Content starts

(* ===== verification/GoText.v ===== *)
(** * More of the Go standard library: encodings, searches and paths

    hex and base32 of package encoding, the searches, splits and slices of package
    strings, decimal numbers of strconv and fmt, and [path.Clean] on rooted paths. *)

From stdpp Require Import base strings list numbers.
From Stdlib Require Import Strings.Byte Strings.Ascii Lia.
From S2P Require Import Prelude GoStd.

Local Open Scope Z_scope.

(** ** Slices of strings *)

Fixpoint str_take (n : nat) (s : string) : string :=
  match n, s with
  | S n, String a s => String a (str_take n s)
  | _, _ => ""
  end.

Fixpoint str_from (n : nat) (s : string) : string :=
  match n, s with
  | S n, String a s => str_from n s
  | _, _ => s
  end.

Lemma str_take_app n a b : String.length a = n -> str_take n (a +:+ b) = a.
Proof. intros <-. induction a as [|x a IH]; simpl; [by destruct b|]. f_equal. apply IH. Qed.

Lemma str_from_app n a b : String.length a = n -> str_from n (a +:+ b) = b.
Proof. intros <-. induction a as [|x a IH]; simpl; [done|]. apply IH. Qed.

Lemma str_length_app (a b : string) : String.length (a +:+ b) = (String.length a + String.length b)%nat.
Proof. induction a as [|x a IH]; simpl; [done|]. f_equal. apply IH. Qed.

Lemma str_take_drop n s : str_take n s +:+ str_from n s = s.
Proof. revert s. induction n as [|n IH]; intros [|a s]; try done. exact (f_equal (String a) (IH s)). Qed.

Lemma str_take_length n s : (n <= String.length s)%nat -> String.length (str_take n s) = n.
Proof. revert s. induction n as [|n IH]; intros [|a s] Hn; simpl in *; try lia. f_equal. apply IH. lia. Qed.

Lemma str_take_all n s : (String.length s <= n)%nat -> str_take n s = s.
Proof. revert s. induction n as [|n IH]; intros [|a s] Hn; simpl in *; try done; try lia. f_equal. apply IH. lia. Qed.

Fixpoint str_In (c : ascii) (s : string) : Prop :=
  match s with
  | EmptyString => False
  | String a rest => a = c \/ str_In c rest
  end.

Lemma str_In_app c a b : str_In c (a +:+ b) <-> str_In c a \/ str_In c b.
Proof. induction a as [|x a IH]; simpl; [tauto|]. tauto. Qed.

(** ** strings.Index, strings.LastIndex and strings.Split with one-byte separators *)

Fixpoint Index_byte (s : string) (c : ascii) : option nat :=
  match s with
  | EmptyString => None
  | String a rest => if decide (a = c) then Some 0%nat else S <$> Index_byte rest c
  end.

Fixpoint LastIndex (s sub : string) : option nat :=
  match s with
  | EmptyString => if HasPrefix "" sub then Some 0%nat else None
  | String _ rest =>
      match LastIndex rest sub with
      | Some n => Some (S n)
      | None => if HasPrefix s sub then Some 0%nat else None
      end
  end.

Fixpoint Split (s : string) (c : ascii) : list string :=
  match s with
  | EmptyString => [""]
  | String a rest =>
      if decide (a = c) then "" :: Split rest c
      else match Split rest c with
           | [] => [String a ""]
           | part :: parts => String a part :: parts
           end
  end.

Fixpoint Join (parts : list string) (sep : string) : string :=
  match parts with
  | [] => ""
  | [part] => part
  | part :: rest => part +:+ sep +:+ Join rest sep
  end.

Lemma Split_not_nil s c : Split s c <> [].
Proof. destruct s as [|a s]; simpl; [done|]. case_decide; [done|]. by destruct (Split s c). Qed.

(** A part without the separator is kept whole. *)
Lemma Split_no_sep s c : ~ str_In c s -> Split s c = [s].
Proof.
  induction s as [|a s IH]; simpl; [done|]. intros Hn. rewrite decide_False by tauto. rewrite IH by tauto. done.
Qed.

Lemma Split_app s c t : ~ str_In c s -> Split (s +:+ String c t) c = s :: Split t c.
Proof.
  induction s as [|a s IH]; simpl; intros Hn; [by rewrite decide_True|].
  rewrite decide_False by tauto. by rewrite IH by tauto.
Qed.

Lemma Join_cons p q parts sep : Join (p :: q :: parts) sep = p +:+ (sep +:+ Join (q :: parts) sep).
Proof. done. Qed.

Lemma Split_Join parts c : parts <> [] -> Forall (fun p => ~ str_In c p) parts -> Split (Join parts (String c "")) c = parts.
Proof.
  intros Hne Hf. destruct parts as [|p parts]; [done|]. clear Hne. revert p Hf.
  induction parts as [|q parts IH]; intros p Hf; apply Forall_cons_iff in Hf as [Hp Hf]; [by apply Split_no_sep|].
  rewrite Join_cons. change (String c "" +:+ Join (q :: parts) (String c "")) with (String c (Join (q :: parts) (String c ""))).
  rewrite Split_app by done. f_equal. by apply IH.
Qed.

Lemma Split_parts s c : Forall (fun p => ~ str_In c p) (Split s c).
Proof.
  induction s as [|a s IH]; simpl; [repeat constructor; tauto|]. case_decide as Ha; [constructor; [simpl; tauto|done]|].
  destruct (Split s c) as [|p ps]; [repeat constructor; simpl; tauto|]. apply Forall_cons_iff in IH as [Hp Hps].
  constructor; [simpl; tauto|done].
Qed.

(** ** encoding/hex *)

Definition hex_digit (n : nat) : ascii := if (n <? 10)%nat then ascii_of_nat (48 + n) else ascii_of_nat (87 + n).

Fixpoint hex_EncodeToString (b : list byte) : string :=
  match b with
  | [] => ""
  | x :: rest =>
      let n := N.to_nat (Byte.to_N x) in
      String (hex_digit (n / 16)) (String (hex_digit (n mod 16)) (hex_EncodeToString rest))
  end.

Lemma hex_length b : String.length (hex_EncodeToString b) = (2 * length b)%nat.
Proof. induction b as [|x b IH]; cbn [hex_EncodeToString String.length length]; [done|]. rewrite IH. lia. Qed.

(** ** encoding/base32, without padding *)

(** Five bits, the highest first, to a character and back. *)
Definition b32_char (a b c d e : bool) : ascii :=
  let n := (16 * Nat.b2n a + 8 * Nat.b2n b + 4 * Nat.b2n c + 2 * Nat.b2n d + Nat.b2n e)%nat in
  if (n <? 26)%nat then ascii_of_nat (65 + n) else ascii_of_nat (24 + n).

Definition b32_bits (x : ascii) : option (list bool) :=
  let n := nat_of_ascii x in
  let bits v := Some [Nat.testbit v 4; Nat.testbit v 3; Nat.testbit v 2; Nat.testbit v 1; Nat.testbit v 0] in
  if ((65 <=? n) && (n <=? 90))%nat then bits (n - 65)%nat
  else if ((50 <=? n) && (n <=? 55))%nat then bits (n - 24)%nat
  else None.

Fixpoint str_bits (s : string) : list bool :=
  match s with
  | EmptyString => []
  | String (Ascii b0 b1 b2 b3 b4 b5 b6 b7) rest => b7 :: b6 :: b5 :: b4 :: b3 :: b2 :: b1 :: b0 :: str_bits rest
  end.

Fixpoint enc_bits (l : list bool) : string :=
  match l with
  | a :: b :: c :: d :: e :: rest => String (b32_char a b c d e) (enc_bits rest)
  | [a; b; c; d] => String (b32_char a b c d false) ""
  | [a; b; c] => String (b32_char a b c false false) ""
  | [a; b] => String (b32_char a b false false false) ""
  | [a] => String (b32_char a false false false false) ""
  | [] => ""
  end.

Definition b32_EncodeToString (s : string) : string := enc_bits (str_bits s).

Fixpoint dec_bits (s : string) : option (list bool) :=
  match s with
  | EmptyString => Some []
  | String a rest =>
      match b32_bits a, dec_bits rest with
      | Some bits, Some more => Some (bits ++ more)
      | _, _ => None
      end
  end.

Fixpoint bits_str (l : list bool) : string :=
  match l with
  | b7 :: b6 :: b5 :: b4 :: b3 :: b2 :: b1 :: b0 :: rest => String (Ascii b0 b1 b2 b3 b4 b5 b6 b7) (bits_str rest)
  | _ => ""
  end.

(** Line breaks are skipped; a last group of three or six characters gives no bytes. *)
Fixpoint strip_newlines (s : string) : string :=
  match s with
  | EmptyString => ""
  | String a rest =>
      if ((nat_of_ascii a =? 10) || (nat_of_ascii a =? 13))%nat then strip_newlines rest else String a (strip_newlines rest)
  end.

Definition b32_DecodeString (s : string) : option string :=
  let s := strip_newlines s in
  let d := (String.length s mod 8)%nat in
  match dec_bits s with
  | None => None
  | Some bits =>
      if ((d =? 3) || (d =? 6))%nat then Some (bits_str (take (5 * (String.length s - d)) bits)) else Some (bits_str bits)
  end.

Lemma b32_char_bits a b c d e : b32_bits (b32_char a b c d e) = Some [a; b; c; d; e].
Proof. by destruct a, b, c, d, e. Qed.

Lemma bits_str_bits s pad : (length pad < 8)%nat -> bits_str (str_bits s ++ pad) = s.
Proof.
  intros Hp. induction s as [|[] s IH]; simpl.
  - do 8 (destruct pad as [|? pad]; [done|]). simpl in Hp. lia.
  - f_equal. exact IH.
Qed.

(** The bits come back, after them at most four that are zero. *)
Lemma dec_enc_bits n l : (length l <= n)%nat ->
  exists pad, dec_bits (enc_bits l) = Some (l ++ pad) /\ (length pad < 5)%nat.
Proof.
  revert l. induction n as [|n IH]; intros l Hn.
  - destruct l; [|simpl in Hn; lia]. exists []. simpl. split; [done|lia].
  - destruct l as [|a [|b [|c [|d [|e l]]]]].
    + exists []. simpl. split; [done|lia].
    + exists [false; false; false; false]. cbn [enc_bits dec_bits]. rewrite b32_char_bits. split; [done|simpl; lia].
    + exists [false; false; false]. cbn [enc_bits dec_bits]. rewrite b32_char_bits. split; [done|simpl; lia].
    + exists [false; false]. cbn [enc_bits dec_bits]. rewrite b32_char_bits. split; [done|simpl; lia].
    + exists [false]. cbn [enc_bits dec_bits]. rewrite b32_char_bits. split; [done|simpl; lia].
    + destruct (IH l) as (pad & Hd & Hp); [simpl in Hn; lia|]. exists pad. cbn [enc_bits dec_bits].
      rewrite b32_char_bits, Hd. split; [done|lia].
Qed.

Lemma enc_bits_length n l : (length l <= n)%nat -> String.length (enc_bits l) = ((length l + 4) / 5)%nat.
Proof.
  revert l. induction n as [|n IH]; intros l Hn; [destruct l; [done|simpl in Hn; lia]|].
  destruct l as [|a [|b [|c [|d [|e l]]]]]; try done. cbn [enc_bits String.length length].
  rewrite IH by (simpl in Hn; lia). replace (S (S (S (S (S (length l))))) + 4)%nat with (1 * 5 + (length l + 4))%nat by lia.
  rewrite Nat.div_add_l by lia. lia.
Qed.

Lemma str_bits_length s : length (str_bits s) = (8 * String.length s)%nat.
Proof. induction s as [|[] s IH]; simpl; [done|]. rewrite IH. lia. Qed.

Lemma b32_char_not_newline a b c d e : ((nat_of_ascii (b32_char a b c d e) =? 10) || (nat_of_ascii (b32_char a b c d e) =? 13))%nat = false.
Proof. by destruct a, b, c, d, e. Qed.

Fixpoint b32_text (s : string) : Prop :=
  match s with
  | EmptyString => True
  | String x rest => (exists a b c d e, x = b32_char a b c d e) /\ b32_text rest
  end.

Lemma enc_bits_text n l : (length l <= n)%nat -> b32_text (enc_bits l).
Proof.
  revert l. induction n as [|n IH]; intros l Hn; [destruct l; [done|simpl in Hn; lia]|].
  destruct l as [|a [|b [|c [|d [|e l]]]]]; cbn [enc_bits b32_text]; try (split; [by do 5 eexists|done]); [done|].
  split; [by do 5 eexists|]. apply IH. simpl in Hn. lia.
Qed.

Lemma strip_newlines_text s : b32_text s -> strip_newlines s = s.
Proof.
  induction s as [|x s IH]; cbn [strip_newlines b32_text]; [done|]. intros ((a & b & c & d & e & ->) & Hs).
  rewrite b32_char_not_newline. by rewrite IH.
Qed.

(** Decoding undoes encoding, on every string. *)
Lemma b32_roundtrip s : b32_DecodeString (b32_EncodeToString s) = Some s.
Proof.
  unfold b32_DecodeString, b32_EncodeToString. rewrite strip_newlines_text by (by eapply enc_bits_text).
  destruct (dec_enc_bits _ (str_bits s) (le_n _)) as (pad & -> & Hp).
  rewrite (enc_bits_length _ _ (le_n _)), str_bits_length.
  replace (_ || _)%nat with false; [rewrite bits_str_bits by lia; done|].
  set (m := String.length s). pose proof (Nat.div_mod_eq m 5) as Hm. pose proof (Nat.mod_upper_bound m 5 ltac:(lia)) as Hr.
  set (q := (m / 5)%nat) in *. set (r := (m mod 5)%nat) in *. clearbody m q r.
  replace ((8 * m + 4) / 5)%nat with (q * 8 + (8 * r + 4) / 5)%nat by
    (rewrite Hm; replace (8 * (5 * q + r) + 4)%nat with (q * 8 * 5 + (8 * r + 4))%nat by lia; by rewrite Nat.div_add_l by lia).
  rewrite Nat.add_comm, Nat.Div0.mod_add. do 5 (destruct r as [|r]; [done|]). lia.
Qed.

Lemma b32_length s : String.length (b32_EncodeToString s) = ((8 * String.length s + 4) / 5)%nat.
Proof. unfold b32_EncodeToString. by rewrite (enc_bits_length _ _ (le_n _)), str_bits_length. Qed.

(** ** path.Clean on a rooted path *)

Definition clean_part (stack : list string) (part : string) : list string :=
  if bool_decide (part = "") || bool_decide (part = ".") then stack
  else if bool_decide (part = "..") then tail stack
  else part :: stack.

Definition clean_parts (parts : list string) : list string := rev (fold_left clean_part parts []).

(** [path.Clean("/" + s)] *)
Definition Clean_rooted (s : string) : string := String "/" (Join (clean_parts (Split s "/")) "/").

(** A part that may stand in a cleaned path. *)
Definition proper_part (p : string) : Prop := p <> "" /\ p <> "." /\ p <> ".." /\ ~ str_In "/" p.

Lemma clean_part_proper stack p : ~ str_In "/" p -> Forall proper_part stack -> Forall proper_part (clean_part stack p).
Proof.
  intros Hp Hs. unfold clean_part. repeat case_bool_decide; simpl; try done.
  - destruct Hs; simpl; [constructor|done].
  - constructor; [|done]. done.
Qed.

Lemma clean_parts_proper s : Forall proper_part (clean_parts (Split s "/")).
Proof.
  unfold clean_parts. apply Forall_rev. assert (Hp := Split_parts s "/"). revert Hp.
  assert (H0 : Forall proper_part []) by constructor. revert H0. generalize (@nil string) as stack.
  induction (Split s "/") as [|p ps IH]; intros stack H0 Hp; simpl; [done|]. apply Forall_cons_iff in Hp as [Hp Hps].
  apply IH; [|done]. by apply clean_part_proper.
Qed.

Lemma fold_clean_proper parts stack : Forall proper_part parts -> fold_left clean_part parts stack = rev parts ++ stack.
Proof.
  revert stack. induction parts as [|p parts IH]; intros stack Hp; simpl; [done|].
  apply Forall_cons_iff in Hp as [(H1 & H2 & H3 & _) Hps]. unfold clean_part at 2.
  rewrite !bool_decide_eq_false_2 by done. simpl. rewrite IH by done. by rewrite <- app_assoc.
Qed.

Lemma clean_parts_id parts : Forall proper_part parts -> clean_parts parts = parts.
Proof. intros Hp. unfold clean_parts. rewrite fold_clean_proper by done. by rewrite app_nil_r, List.rev_involutive. Qed.

(** The parts of a cleaned path are the parts it was cleaned to. *)
Lemma Split_clean s : clean_parts (Split (Join (clean_parts (Split s "/")) "/") "/") = clean_parts (Split s "/").
Proof.
  pose proof (clean_parts_proper s) as Hp. destruct (clean_parts (Split s "/")) as [|p ps] eqn:E; [done|].
  rewrite Split_Join; [by apply clean_parts_id|done|]. eapply Forall_impl; [|exact Hp]. by intros x (_ & _ & _ & Hx).
Qed.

Content ends

THE TASK – Copy out every line of the material above that mentions the word "option".

EXERCISE SOLUTION –
Fixpoint Index_byte (s : string) (c : ascii) : option nat :=
Fixpoint LastIndex (s sub : string) : option nat :=
Definition b32_bits (x : ascii) : option (list bool) :=
Fixpoint dec_bits (s : string) : option (list bool) :=
Definition b32_DecodeString (s : string) : option string :=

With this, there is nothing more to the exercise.